* _YOUR ASSIGNMENT_: Look through the records below for the line holding "assert (exists el1, (match". Write it out exactly, with each following line through the line holding "destruct (decide (dir".

* _EXTRACTED ENTRIES_:
Lemma after_new_entry key e c :
  Inv c -> entries c !! key = None ->
  Key e = key -> element e = Some (length (store c)) ->
  After c ((key, (Value e, ExpiresAt e)) :: items c)
    (with_entries (<[key := length (store c)]> (entries c)) (length (store c) :: evictionList c)
       (currentSize c + 1) (with_store (store c ++ [e]) c)).
Proof.
  intros HI Hk He Hel. set (c' := with_entries _ _ _ _).
  assert (En : entry c' (length (store c)) = e).
  { unfold entry, c'. simpl. by rewrite list_lookup_middle. }
  assert (Eo : forall r, (r < length (store c))%nat -> entry c' r = entry c r).
  { intros r Hr. unfold entry, c'. simpl. by rewrite lookup_app_l. }
  destruct HI as [Hn Hl Hel' Hm Hs].
  assert (Hlt : forall r, r ∈ evictionList c -> (r < length (store c))%nat) by (intros r Hr; by apply Hl).
  split; [| | done | done].
  - split.
    + constructor; [intros H%Hlt; lia | done].
    + intros r [-> | Hr]%elem_of_cons.
      * rewrite En, He. simpl. rewrite lookup_insert_eq, length_app. simpl. split_and!; [done | lia | done].
      * rewrite Eo by auto. destruct (Hl r Hr) as (E & ? & ?). simpl.
        rewrite length_app, lookup_insert_ne by congruence. split_and!; [done | simpl; lia | done].
    + intros r x. destruct (lt_eq_lt_dec r (length (store c))) as [[Hr | ->] | Hr].
      * rewrite Eo by done. apply Hel'.
      * rewrite En. congruence.
      * unfold entry, c'. simpl. rewrite lookup_ge_None_2; [done |]. rewrite length_app. simpl. lia.
    + intros k r. simpl. rewrite lookup_insert_Some. intros [[<- <-] | [Hne Hk']].
      * split; [by constructor | by rewrite En].
      * destruct (Hm _ _ Hk') as [Hr <-]. rewrite Eo by auto. split; [by constructor | done].
    + simpl. rewrite map_size_insert, Hk, Hs. lia.
  - unfold items. simpl. f_equal; [unfold item; by rewrite En, He |].
    apply list_fmap_ext. intros i r Hr%list_elem_of_lookup_2. unfold item. by rewrite Eo by auto.
Qed.
Definition updateKubernetesState (name : NamespacedName) (s : IntentState) (a : A) : A * result string unit :=
  let '(a, i) := client_Get name a in
  match i with
  | Err e => (a, Err e)
  | Ok intent =>
      let message := match Conditions s with c :: _ => Message c | [] => LastMessage intent end in
      let t := if IsZero (PhaseStartTime s) then LastUpdateTime intent else PhaseStartTime s in
      let t := if negb (String.eqb (LastError s) "") && negb (IsZero (LastErrorTime s)) then LastErrorTime s else t in
      client_UpdateStatus (mkIntent (ObjectName intent) (ResourceVersion intent) (CreationTimestamp intent) (Annotations intent)
        (ProcessingPhaseToNetworkIntentPhase P (CurrentPhase s)) message t) a
  end.

Definition publishStateChangeEvent (now : Time) (name : NamespacedName) (s : IntentState) (sm : StateManager) : StateManager :=
  with_events (events sm ++ [mkChange name (CurrentPhase s) (Version s) now (Metadata s)]) sm.

(** [updateFn] changes the object behind the pointer, also when it then fails. *)
Definition UpdateIntentState (lock : result string unit) (k : Ticks) (name : NamespacedName)
  (updateFn : IntentState -> IntentState * result string unit) (sm : StateManager) : StateManager * result StateError unit :=
  match lock with
  | Err e => (sm, Err (LockRefused e))
  | Ok _ =>
      let '(sm, got) := GetIntentState k name sm in
      match got with
      | Err e => (sm, Err e)
      | Ok r =>
          match heap sm !! r with
          | None => (sm, Err (GetFailed "nil"))
          | Some state =>
              let oldVersion := Version state in
              let '(state, updated) := updateFn state in
              let sm := with_heap (<[r := state]> (heap sm)) sm in
              match updated with
              | Err e => (sm, Err (UpdateFailed e))
              | Ok _ =>
                  let state := with_modified (t_modify k) (with_version (nextVersion (Version state)) state) in
                  let sm := with_heap (<[r := state]> (heap sm)) sm in
                  match (if StateValidationEnabled (config sm) then validateState state else Ok tt) with
                  | Err e => (sm, Err e)
                  | Ok _ =>
                      let '(a, written) := updateKubernetesState name state (api sm) in
                      let sm := with_api a sm in
                      match written with
                      | Err e => (with_heap (<[r := with_version oldVersion state]> (heap sm)) sm, Err (KubeFailed e))
                      | Ok _ =>
                          let sm := with_cache (memo_Set (String_ name) r (CacheTTL (config sm)) (t_set' k) (cache sm)) sm in
                          (publishStateChangeEvent (t_publish k) name state sm, Ok tt)
                      end
                  end
              end
          end
      end
  end.

(** *** The updates of the interface *)

Definition transition (now now' : Time) (newPhase : ProcessingPhase) (metadata : option (list (string * any))) (s : IntentState)
  : IntentState * result string unit :=
  let t := mkTransition (CurrentPhase s) newPhase now (AnyMap (default [] metadata)) in
  (mkState (NamespacedName_ s) (Version s) (CreationTime s) (LastModified s) newPhase now' (PhaseTransitions s ++ [t])
    (match metadata with Some m => <[newPhase := AnyMap m]> (PhaseData s) | None => PhaseData s end)
    (PhaseErrors s) (Conditions s) (Dependencies s) (LastError s) (LastErrorTime s) (RetryCount s) (Metadata s), Ok tt).
Lemma write_logged t0 t e el l : t0 <= t -> t - retentionDays el * (24 * (60 * Minute)) <= t0 -> logged t0 el l -> notLater t el ->
  let '(el', r) := WriteEvent (io_at t) e el in
  r = Ok tt /\ logged t0 el' (l ++ [e]) /\ notLater t el' /\ retentionDays el' = retentionDays el.
Proof.
  intros Ht Hret Hl Hn. unfold WriteEvent.
  assert (exists el1, (match currentFile el with Some _ => (el, true) | None => openCurrentFile (io_now (io_at t)) (io_open (io_at t)) el end) = (el1, true) /\
    logged t0 el1 l /\ notLater t el1 /\ (exists n, currentFile el1 = Some (n, false)) /\ retentionDays el1 = retentionDays el)
    as (el1 & -> & Hl1 & Hn1 & [n Ec] & Er).
  { destruct (currentFile el) as [[n c] |] eqn:Ec.
    - exists el. split_and!; try done. pose proof (log_current _ _ _ Hl) as Hc. rewrite Ec in Hc. destruct Hc as [-> _]. by exists n.
    - pose proof (open_logged t0 t el l Ht Hl Hn) as Ho. cbn [io_now io_open io_at]. destruct (openCurrentFile t true el) as [el1 ok].
      destruct Ho as (-> & ? & ? & ? & ? & ?). exists el1. by split_and!. }
  cbn [negb]. rewrite Ec. cbn [io_write io_at negb io_now].
  set (line := Marshal e +:+ String newline "").
  set (el2 := mkLog (appendTo n line t (dir el1)) (rotationSize el1) (retentionDays el1) (Some (n, false))
    (currentSize el1 + Z.of_nat (String.length line))).
  assert (logged t0 el2 (l ++ [e]) /\ notLater t el2) as [Hl2 Hn2].
  { destruct Hl1 as [H1 H2 H3 (ls & H4 & H5) H6]. rewrite Ec in H6. destruct H6 as [_ H6].
    destruct (decide (dir el1 = [])) as [E | Hne]; [by rewrite E in H6 |].
    destruct (exists_last Hne) as (d & [m f] & E). rewrite E, fmap_app, last_app in H6. injection H6 as ->.
    unfold notLater in Hn1 |- *. rewrite E in H1, H2, H3, H4, Hn1. rewrite fmap_app in H1, H2.
    assert (n ∉ d.*1) as Hnin by (apply NoDup_app in H2 as (_ & Hd & _); intros Hx; apply (Hd n Hx); by apply list_elem_of_singleton).
    assert (dir el2 = d ++ [(n, mkFile (content f +:+ line) t)]) as Ed by (cbn; rewrite E; by apply appendTo_last).
    apply Forall_app in H3 as [H3 H3']. apply Forall_app in Hn1 as [Hn1 Hn1']. rewrite Forall_singleton in H3', Hn1'.
    apply Forall2_app_inv_l in H4 as (ls1 & ls2 & H4 & H4' & ->). inversion H4' as [| ? lf ? ? Hf Hnil]; subst. inversion Hnil; subst.
    split; [split |]; rewrite ?Ed, ?fmap_app.
    - done.
    - done.
    - apply Forall_app. split; [done |]. apply Forall_singleton. destruct H3' as [? _]. by split.
    - exists (ls1 ++ [lf ++ [e]]). split.
      + apply Forall2_app; [done |]. constructor; [| constructor]. cbn in *. by rewrite text_snoc, Hf.
      + rewrite !concat_app. cbn. by rewrite !app_nil_r, app_assoc.
    - cbn [currentFile el2]. by rewrite last_app.
    - apply Forall_app. split; [done |]. by apply Forall_singleton. }
  destruct (rotationSize el2 <=? currentSize el2); [| by split_and!]. split; [done |].
  set (el3 := mkLog (dir el2) (rotationSize el2) (retentionDays el2) None 0).
  assert (cleanupOldFiles t el3 = el3) as Ecl.
  { unfold cleanupOldFiles, el3. cbn [dir]. f_equal. apply filter_Forall. eapply Forall_impl; [exact (log_files _ _ _ Hl2) |].
    intros p [_ Hp]. apply negb_true_iff, andb_false_iff. right. apply time_Before_false. cbn. rewrite Er. lia. }
  assert (rotate (io_at t) el2 = openCurrentFile t true el3) as Ero.
  { unfold rotate. replace (currentFile el2) with (Some (n, false)) by done. cbn [io_rotate io_reopen io_cleanup io_at].
    fold el3. by rewrite Ecl. }
  assert (logged t0 el3 (l ++ [e])) as Hl3 by (destruct Hl2 as [H1 H2 H3 H4 H6]; by split).
  rewrite Ero. pose proof (open_logged t0 t el3 _ Ht Hl3 Hn2) as Ho. destruct (openCurrentFile t true el3) as [el4 ok].
  destruct Ho as (_ & ? & ? & _ & _ & Hr4). cbn [fst]. split_and!; [done .. |]. by rewrite Hr4.
Qed.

* _EXERCISE RESPONSE_:
  assert (exists el1, (match currentFile el with Some _ => (el, true) | None => openCurrentFile (io_now (io_at t)) (io_open (io_at t)) el end) = (el1, true) /\
    logged t0 el1 l /\ notLater t el1 /\ (exists n, currentFile el1 = Some (n, false)) /\ retentionDays el1 = retentionDays el)
    as (el1 & -> & Hl1 & Hn1 & [n Ec] & Er).
  { destruct (currentFile el) as [[n c] |] eqn:Ec.
    - exists el. split_and!; try done. pose proof (log_current _ _ _ Hl) as Hc. rewrite Ec in Hc. destruct Hc as [-> _]. by exists n.
    - pose proof (open_logged t0 t el l Ht Hl Hn) as Ho. cbn [io_now io_open io_at]. destruct (openCurrentFile t true el) as [el1 ok].
      destruct Ho as (-> & ? & ? & ? & ? & ?). exists el1. by split_and!. }
  cbn [negb]. rewrite Ec. cbn [io_write io_at negb io_now].
  set (line := Marshal e +:+ String newline "").
  set (el2 := mkLog (appendTo n line t (dir el1)) (rotationSize el1) (retentionDays el1) (Some (n, false))
    (currentSize el1 + Z.of_nat (String.length line))).
  assert (logged t0 el2 (l ++ [e]) /\ notLater t el2) as [Hl2 Hn2].
  { destruct Hl1 as [H1 H2 H3 (ls & H4 & H5) H6]. rewrite Ec in H6. destruct H6 as [_ H6].
    destruct (decide (dir el1 = [])) as [E | Hne]; [by rewrite E in H6 |].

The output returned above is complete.